Fine Arts & Performing Arts & Education
I see too many advertising public services – today-exhorting us to support performing arts and fine arts in public education. We, as a nation, have apparently become so little or so unsophisticated that we no longer see the need for artistic education in our schools. So now we have our children who beg us in TV commercials to keep art education alive. This is a sad state of affairs for us and our children, because art is what really separates us from the beast and allows us to rise above everyday life. Like many others, I believe that art should be at the centre of education, not just because it is good for us. Art stimulates the child’s cognitive and affective fields, as well as his or her motor skills, which leads to learning, discovery, creativity and motivation.
Scientists are of course very important, but too often they stimulate only a very small part of the student’s mind and heart. There are three basic areas of learning: Cognitive (mind), Effective (emotions or feelings) and Motional skills (hands-on). These three areas are key to our thought/cause, learning, problem-solving and creation. A healthy (cognitive) mind is able to receive, store and process information that can then be used, if retained and used, in the life of an individual. Emotions and feelings (Effective) are closely related to the individual’s learning, as they help in the retention and application of information, as well as stimulating the desire to learn more. Seeing, listening, speaking, writing, walking and running are part of individual motor skills. Without these three areas of learning, there is no need to speak, it would not be possible. Reading, writing, mathematics and science stimulate the fields of cognitive and motor skills quite effectively, but the affective is too often changed too briefly.
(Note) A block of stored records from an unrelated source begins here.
(** An integer byte count [n >= 1], with [k] its power-of-1024 exponent. *)
Lemma formatFileSize_int (n k : Z) : 0 <= k -> 1024 ^ k <= n < 1024 ^ (k + 1) ->
  exists m, formatFileSize (Fin (inject_Z n)) = (hundredthsString m ++ " " ++ unitName k)%string /\
    100 <= m <= 102400 /\
    (Qabs (inject_Z m / 100 - inject_Z n / inject_Z (1024 ^ k)) <= 1 # 200)%Q.
Proof.
  intros Hk Hr. pose proof (Z.pow_pos_nonneg 1024 k ltac:(lia) Hk) as HP.
  assert (Hn : 0 < n) by lia.
  unfold formatFileSize.
  assert (E0 : Qeq_bool (inject_Z n) 0 = false).
  { apply not_true_is_false. intros E. apply Qeq_bool_eq in E.
    unfold Qeq in E. cbn in E. lia. }
  assert (E1 : Qltb 0 (inject_Z n) = true).
  { apply Qltb_iff. change 0%Q with (inject_Z 0). rewrite <- Zlt_Qlt. exact Hn. }
  rewrite E0, E1, (ilog2Q_int n k Hk Hr). unfold toFixed2String.
  set (P := inject_Z (1024 ^ k)).
  assert (EP : (Qpower 1024 k == P)%Q).
  { unfold P. change 1024%Q with (inject_Z 1024). rewrite Zpower_Qpower by exact Hk. reflexivity. }
  exists (Qfloor (inject_Z n / P * 100 + (1 # 2))%Q). split.
  { f_equal. f_equal. apply Qfloor_comp. rewrite EP. reflexivity. }
  set (x := (inject_Z n / P)%Q).
  assert (PP : (0 < P)%Q) by (unfold P; change 0%Q with (inject_Z 0); rewrite <- Zlt_Qlt; exact HP).
  assert (X1 : (1 <= x)%Q).
  { unfold x. apply Qle_shift_div_l; [exact PP|]. rewrite Qmult_1_l. unfold P.
    rewrite <- Zle_Qle. lia. }
  assert (X2 : (x < 1024)%Q).
  { unfold x. apply Qlt_shift_div_r; [exact PP|]. unfold P. change 1024%Q with (inject_Z 1024).
    rewrite <- inject_Z_mult, <- Zlt_Qlt. rewrite Z.pow_add_r in Hr by lia. lia. }
  pose proof (Qfloor_le (x * 100 + (1 # 2))) as F1.
  pose proof (Qlt_floor (x * 100 + (1 # 2))) as F2.
  set (m := Qfloor (x * 100 + (1 # 2))) in *.
  rewrite inject_Z_plus in F2. change (inject_Z 1) with 1%Q in F2.
  split; [split|].
  - assert (H100 : (99 < inject_Z m)%Q) by lra.
    change 99%Q with (inject_Z 99) in H100. rewrite <- Zlt_Qlt in H100. lia.
  - assert (H100 : (inject_Z m < 102401)%Q) by lra.
    change 102401%Q with (inject_Z 102401) in H100. rewrite <- Zlt_Qlt in H100. lia.
  - fold x. apply Qabs_Qle_condition.
    setoid_replace (inject_Z m / 100)%Q with (inject_Z m * (1 # 100))%Q by reflexivity.
    split; lra.
Qed.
If we think back to our school days, we should be able to remember that remembering the facts and spitting them back out effectively was our main concern as students. This is a very important part of the learning process and I do not deny it, but where does effective domain play an important role in this learning process? Much of this way of learning about feelings is not affective and that is why many of the educational materials we have just learned do not have a real application in the life of the individual and are forgotten. I do not remember much about higher-level mathematics, the periodic table and scientific jargon. Why is that? This did not apply to my life, nor did it affect me deeply. This does not mean that neither I nor anyone else should have attended mathematics and science, but what I say is that researchers are less effective than they can be because they tend to ignore the Affective domain.
I argue that art is effective in all three fields and can therefore stimulate students to apply as well as to preserve what they have learned. Creativity is crucial in this process. Performing arts and Fine Arts have a clear educational advantage in their ability to enable students to create as they learn. In painting, students are in the process of creating at the same time mixing colours and learning brush techniques. The same applies to students of sculpture and photography. Many music school principals now use computer programs to encourage students to compose while learning to play and sing. Dance and theatre programmes are also examples of how to apply the skills their pupils are learning. This artistic, educational process uses areas of cognitive and motor skills, but also stimulates affectivity. The student experiences the sense of joy and satisfaction that comes from successful learning and is then able to immediately apply this knowledge in a very personal way. Art can increase a student’s ability to express their emotions in a very positive way. These students have ownership of what they have learned and are able to express this ownership through creativity. A student of Performing or Fine Arts is motivated – educationally – apart from memorizing facts and passing tests, because he or she uses the newly acquired knowledge to express what lies deep in his or her heart and mind.
Surprisingly, art and sport have much in common, educationally. A basketball player or football player, as well as a long-distance runner, learn their skills when using them. Learning physical techniques and immediate application strengthens the athlete’s willingness to learn and perform even more. In team sports such as football, baseball and basketball, the student learns to cooperate with others in order to produce a product or team. A young athlete learns that the whole or a team is larger than the sum of its parts or players.